心脏瓣膜是心脏内不可缺少的重要且精巧的结构，瓣膜发育缺陷约占先天性心脏病的1/3，发病机制不明。本课题组研究发现，Tbx20能够在心内膜发育中调节Wnt/β-catenin一系列基因正常表达，且Tbx20基因突变会导致心脏瓣膜发育异常，由此推测Tbx20是通过调控Wnt/β-catenin信号通路来维持心脏瓣膜正常发育。本研究拟完成：1.通过构建心内膜β-catenin缺失小鼠模型，确定妊娠中后期Wnt/β-catenin通路在Tbx20信号传导链中对心脏瓣膜延伸发育的作用;2.通过ChIP-Seq实验，确定Tbx20在心瓣膜发育中的下游靶基因及其DNA调控序列，阐明Tbx20在心瓣膜发育过程中的转录调控网络;3.对患有累及瓣膜的先天性心脏病患儿血液和瓣膜组织进行Tbx20基因突变分析。研究结果将阐明Tbx20调控心瓣膜发育的信号网络以及TBX20突变后导致先天性瓣膜心脏病的分子病理基础。

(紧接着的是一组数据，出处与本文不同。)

(** The references that exist outside the pipe: those that descriptors hold,
    and those on their way in a message. *)
Record Held : Type := mkHeld { kept : list InFlightPipeRefKind; sent : list InFlightPipeRefKind }.
Implicit Types h : Held.

(** The calls that make, move and drop no reference of their caller. Opens
    that wait keep theirs in the pipe. *)
Inductive quiet_step : Pipe F D -> Pipe F D -> Prop :=
  | q_shutdown_read p : quiet_step p (shutdown_read p)
  | q_shutdown_write p : quiet_step p (shutdown_write p)
  | q_seal_writes p : quiet_step p (seal_writes p)
  | q_fail_reads e p : quiet_step p (fail_reads_after_buffered e p)
  | q_finish_writes p : quiet_step p (finish_writes p)
  | q_reset_stream e p : quiet_step p (reset_stream e p)
  | q_take_error p : quiet_step p (fst (take_stream_error p))
  | q_prepare_io g p : quiet_step p (on_pipe (fun b => fst (prepare_fifo_io g b)) p)
  | q_add_name p : quiet_step p (add_fifo_name p)
  | q_remove_name p : quiet_step p (remove_fifo_name p)
  | q_remove_name_at sec nsec p : quiet_step p (remove_fifo_name_at sec nsec p)
  | q_metadata st p : quiet_step p (update_fifo_metadata st p)
  | q_publish_open w p : quiet_step p (publish_fifo_open w p)
  | q_publish_rw p : quiet_step p (publish_fifo_read_write_open p)
  | q_release_waiters w p : quiet_step p (release_fifo_open_waiters w p)
  | q_write data p q res : write data p = Some (q, res) -> quiet_step p q
  | q_write_rights size mem data batch p q res : allocator_ok mem ->
      write_with_ancillary size mem data batch p = Some (q, res) -> quiet_step p q
  | q_recv_message clone n pk p q res : recv_message clone n pk p = Some (q, res) -> quiet_step p q
  | q_recv_plain n pk p q res : recv_plain n pk p = Some (q, res) -> quiet_step p q.

(** The reference an opener of one side holds. *)
Definition end_of (s : FifoOpenSide) (ro : bool) : InFlightPipeRefKind := match s with Reader => Read ro | Writer => Write end.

心瓣膜形成是一个复杂的动态过程，涉及到一系列重要发育环节，包括谱系决定、细胞增殖、分化和迁移。TBX20在小鼠的心内膜和心瓣膜中高度表达。小鼠心内膜的TBX20对心瓣膜的延伸生长至关重要，心内膜的TBX20缺失会降低其瓣膜心内膜细胞的增殖率，并致瓣叶生长缓慢。然而，课题组对临床收集的103例瓣膜相关的先心病患儿外周血进行基因检测，并未发现高致病性的TBX20突变，但在42例瓣膜病变相关的法洛四联症（tetralogy of Fallot，TOF）患儿心脏组织中，发现TBX20表达上调。TBX20被公认以剂量敏感的方式调节心脏发育，是增殖和分化遗传网络的关键组成部分，由此推测，TBX20部分区域DNA甲基化修饰异常亦可能是导致心脏瓣膜发育异常原因之一。本项目的主要研究内容包括：1.研究TBX20基因在TOF发展过程中的表观遗传调控机制。以TOF患儿右室流出道及肺动脉瓣组织样本为研究对象，以法医尸检非心源性死亡心脏相应部位组织为对照，首先发现TOF患儿心肌组织中TBX20启动子M1区（-945bp至-635bp）甲基化水平较正常对照组明显降低，呈低甲基化状态；然后利用相关分子生物学技术对TBX20启动子M1区进行甲基化功能验证，显示该区域具有增强转录活性的作用，说明TOF患儿TBX20基因启动子M1区的低甲基化状态导致TBX20转录水平的增高；最后证实与心脏发育相关的重要转录因子Sp1能增强TBX20启动子M1区转录活性，从而上调TBX20的表达，阐明了TOF患儿心肌组织中TBX20基因启动子区异常甲基化引起TBX20异常表达的转录调控机制。2.对临床收集的瓣膜病变患儿的外周血进行基因测序，筛选包括TBX20基因在内的有意义的基因突变。对17例瓣膜病变相关的房室间隔缺损患儿进行全外显子序列分析并经一代测序验证，筛选得到SETD1B和SCAF1候选基因，开始进行细胞功能研究。3.利用谱系示踪小鼠，对心外膜细胞进行命运定位，确定心脏瓣膜组织中心外膜来源的细胞类型及其分布，为心脏瓣膜发育分子机制研究提供新的思路。本课题从心脏瓣膜缺陷的临床问题出发，结合基础研究，从DNA甲基化角度诠释了TBX20对心脏瓣膜发育的可能调控机制，为阐明心脏瓣膜发育缺陷的发病机制提供理论依据。